(Saved data entries)
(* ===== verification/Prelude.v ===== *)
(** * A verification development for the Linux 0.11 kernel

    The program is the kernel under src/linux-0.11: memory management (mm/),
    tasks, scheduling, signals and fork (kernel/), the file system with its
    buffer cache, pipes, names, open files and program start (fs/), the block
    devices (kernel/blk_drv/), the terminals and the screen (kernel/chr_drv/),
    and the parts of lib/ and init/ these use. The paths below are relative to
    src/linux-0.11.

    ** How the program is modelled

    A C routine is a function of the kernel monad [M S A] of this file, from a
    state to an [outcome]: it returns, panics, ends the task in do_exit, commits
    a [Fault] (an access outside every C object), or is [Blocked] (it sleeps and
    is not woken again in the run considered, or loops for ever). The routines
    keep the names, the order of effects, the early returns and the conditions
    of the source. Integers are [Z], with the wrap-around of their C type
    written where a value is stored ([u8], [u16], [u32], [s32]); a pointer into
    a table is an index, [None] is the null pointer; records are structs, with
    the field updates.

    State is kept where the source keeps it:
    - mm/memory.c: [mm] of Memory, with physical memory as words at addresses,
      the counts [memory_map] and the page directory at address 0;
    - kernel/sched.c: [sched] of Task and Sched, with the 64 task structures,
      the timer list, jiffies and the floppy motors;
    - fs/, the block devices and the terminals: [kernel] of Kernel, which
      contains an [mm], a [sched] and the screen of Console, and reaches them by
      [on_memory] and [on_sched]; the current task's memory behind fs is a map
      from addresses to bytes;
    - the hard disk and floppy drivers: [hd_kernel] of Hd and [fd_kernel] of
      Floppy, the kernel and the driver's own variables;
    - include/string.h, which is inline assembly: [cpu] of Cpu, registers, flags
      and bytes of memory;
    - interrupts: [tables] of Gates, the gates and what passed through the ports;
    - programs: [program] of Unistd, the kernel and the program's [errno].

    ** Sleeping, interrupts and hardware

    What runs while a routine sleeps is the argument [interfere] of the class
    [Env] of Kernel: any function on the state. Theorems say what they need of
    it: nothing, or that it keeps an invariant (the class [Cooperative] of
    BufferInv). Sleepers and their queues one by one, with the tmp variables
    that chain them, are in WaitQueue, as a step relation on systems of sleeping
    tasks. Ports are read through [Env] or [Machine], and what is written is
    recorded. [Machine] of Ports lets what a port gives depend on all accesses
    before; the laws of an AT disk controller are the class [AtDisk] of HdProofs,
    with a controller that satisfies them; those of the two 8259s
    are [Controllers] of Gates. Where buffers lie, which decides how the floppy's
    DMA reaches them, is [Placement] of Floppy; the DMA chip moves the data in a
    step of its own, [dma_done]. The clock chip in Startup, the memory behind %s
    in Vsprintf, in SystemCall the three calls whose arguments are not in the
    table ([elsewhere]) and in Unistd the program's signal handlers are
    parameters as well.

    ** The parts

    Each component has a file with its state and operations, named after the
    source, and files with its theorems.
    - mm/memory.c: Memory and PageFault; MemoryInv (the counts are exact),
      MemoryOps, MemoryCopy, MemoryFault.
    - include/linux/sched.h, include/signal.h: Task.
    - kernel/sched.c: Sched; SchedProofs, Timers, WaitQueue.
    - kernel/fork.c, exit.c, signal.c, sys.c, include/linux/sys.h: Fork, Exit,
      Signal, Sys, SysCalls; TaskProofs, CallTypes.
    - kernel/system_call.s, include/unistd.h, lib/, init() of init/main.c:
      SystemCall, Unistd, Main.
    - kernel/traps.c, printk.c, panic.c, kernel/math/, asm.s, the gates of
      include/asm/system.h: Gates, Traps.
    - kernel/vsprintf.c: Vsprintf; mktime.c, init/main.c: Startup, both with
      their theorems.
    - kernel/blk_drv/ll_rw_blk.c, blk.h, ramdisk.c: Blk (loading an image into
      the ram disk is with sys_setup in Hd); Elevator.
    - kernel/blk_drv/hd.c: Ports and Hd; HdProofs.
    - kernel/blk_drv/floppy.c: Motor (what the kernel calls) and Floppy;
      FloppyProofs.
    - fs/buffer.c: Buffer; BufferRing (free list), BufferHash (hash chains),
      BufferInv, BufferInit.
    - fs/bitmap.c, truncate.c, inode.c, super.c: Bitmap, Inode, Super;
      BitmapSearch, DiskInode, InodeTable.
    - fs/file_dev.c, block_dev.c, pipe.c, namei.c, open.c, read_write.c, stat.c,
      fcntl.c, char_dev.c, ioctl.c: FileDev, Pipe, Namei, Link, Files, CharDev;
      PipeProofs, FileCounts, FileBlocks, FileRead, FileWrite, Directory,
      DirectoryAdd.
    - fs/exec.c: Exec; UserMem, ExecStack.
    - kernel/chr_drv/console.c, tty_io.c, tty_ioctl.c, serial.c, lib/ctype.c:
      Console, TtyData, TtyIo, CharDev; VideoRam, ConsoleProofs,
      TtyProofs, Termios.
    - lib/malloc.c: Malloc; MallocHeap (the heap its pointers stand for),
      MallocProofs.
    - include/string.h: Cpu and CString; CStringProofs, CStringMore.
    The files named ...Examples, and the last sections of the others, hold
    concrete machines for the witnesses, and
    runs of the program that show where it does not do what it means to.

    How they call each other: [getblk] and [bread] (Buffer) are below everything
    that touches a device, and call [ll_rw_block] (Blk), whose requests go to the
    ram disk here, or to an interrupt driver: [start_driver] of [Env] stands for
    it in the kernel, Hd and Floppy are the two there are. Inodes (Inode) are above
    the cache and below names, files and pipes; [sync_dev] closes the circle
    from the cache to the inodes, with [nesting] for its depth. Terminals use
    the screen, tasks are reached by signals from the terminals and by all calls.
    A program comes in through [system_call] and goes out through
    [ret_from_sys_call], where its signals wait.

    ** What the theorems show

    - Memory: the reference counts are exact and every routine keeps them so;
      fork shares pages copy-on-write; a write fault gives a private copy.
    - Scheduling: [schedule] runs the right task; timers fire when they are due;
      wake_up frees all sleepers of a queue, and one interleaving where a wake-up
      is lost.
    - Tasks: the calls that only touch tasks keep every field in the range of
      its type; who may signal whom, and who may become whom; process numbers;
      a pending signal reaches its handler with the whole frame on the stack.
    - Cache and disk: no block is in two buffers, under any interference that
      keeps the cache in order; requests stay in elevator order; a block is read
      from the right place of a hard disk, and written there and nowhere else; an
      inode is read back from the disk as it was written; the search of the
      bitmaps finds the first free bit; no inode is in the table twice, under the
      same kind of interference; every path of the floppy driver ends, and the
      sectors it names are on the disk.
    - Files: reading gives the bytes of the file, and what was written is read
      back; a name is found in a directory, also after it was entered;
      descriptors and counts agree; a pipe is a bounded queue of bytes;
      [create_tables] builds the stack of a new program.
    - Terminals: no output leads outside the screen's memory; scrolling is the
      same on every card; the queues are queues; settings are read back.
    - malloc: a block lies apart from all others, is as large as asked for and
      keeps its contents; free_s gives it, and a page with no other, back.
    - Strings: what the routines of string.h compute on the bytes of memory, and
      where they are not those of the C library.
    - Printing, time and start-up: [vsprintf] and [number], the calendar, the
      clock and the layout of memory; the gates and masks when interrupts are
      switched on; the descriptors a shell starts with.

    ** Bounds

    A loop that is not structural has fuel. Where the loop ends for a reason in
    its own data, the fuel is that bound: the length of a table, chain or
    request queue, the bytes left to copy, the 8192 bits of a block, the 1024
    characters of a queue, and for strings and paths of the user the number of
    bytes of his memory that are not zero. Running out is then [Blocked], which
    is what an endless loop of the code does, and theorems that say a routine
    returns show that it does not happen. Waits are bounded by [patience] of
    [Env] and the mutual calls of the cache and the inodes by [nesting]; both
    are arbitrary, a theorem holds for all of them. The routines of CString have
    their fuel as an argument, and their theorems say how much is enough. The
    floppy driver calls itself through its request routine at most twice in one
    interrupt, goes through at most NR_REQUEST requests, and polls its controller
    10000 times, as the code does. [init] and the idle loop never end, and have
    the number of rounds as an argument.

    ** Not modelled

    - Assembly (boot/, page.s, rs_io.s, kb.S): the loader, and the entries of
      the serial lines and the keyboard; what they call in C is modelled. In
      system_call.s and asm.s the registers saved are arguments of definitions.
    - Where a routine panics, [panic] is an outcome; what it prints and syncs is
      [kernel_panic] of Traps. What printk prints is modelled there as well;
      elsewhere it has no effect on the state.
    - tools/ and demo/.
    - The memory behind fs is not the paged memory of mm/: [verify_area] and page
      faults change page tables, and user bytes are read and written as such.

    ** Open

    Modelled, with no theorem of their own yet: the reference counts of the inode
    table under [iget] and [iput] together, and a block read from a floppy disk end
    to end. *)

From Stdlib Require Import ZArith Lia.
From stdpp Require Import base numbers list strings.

→ **Work request**:
Collect each line above holding the string "source".

→ **Solution to this problem**:
    of the source. Integers are [Z], with the wrap-around of their C type
    State is kept where the source keeps it:
    source, and files with its theorems.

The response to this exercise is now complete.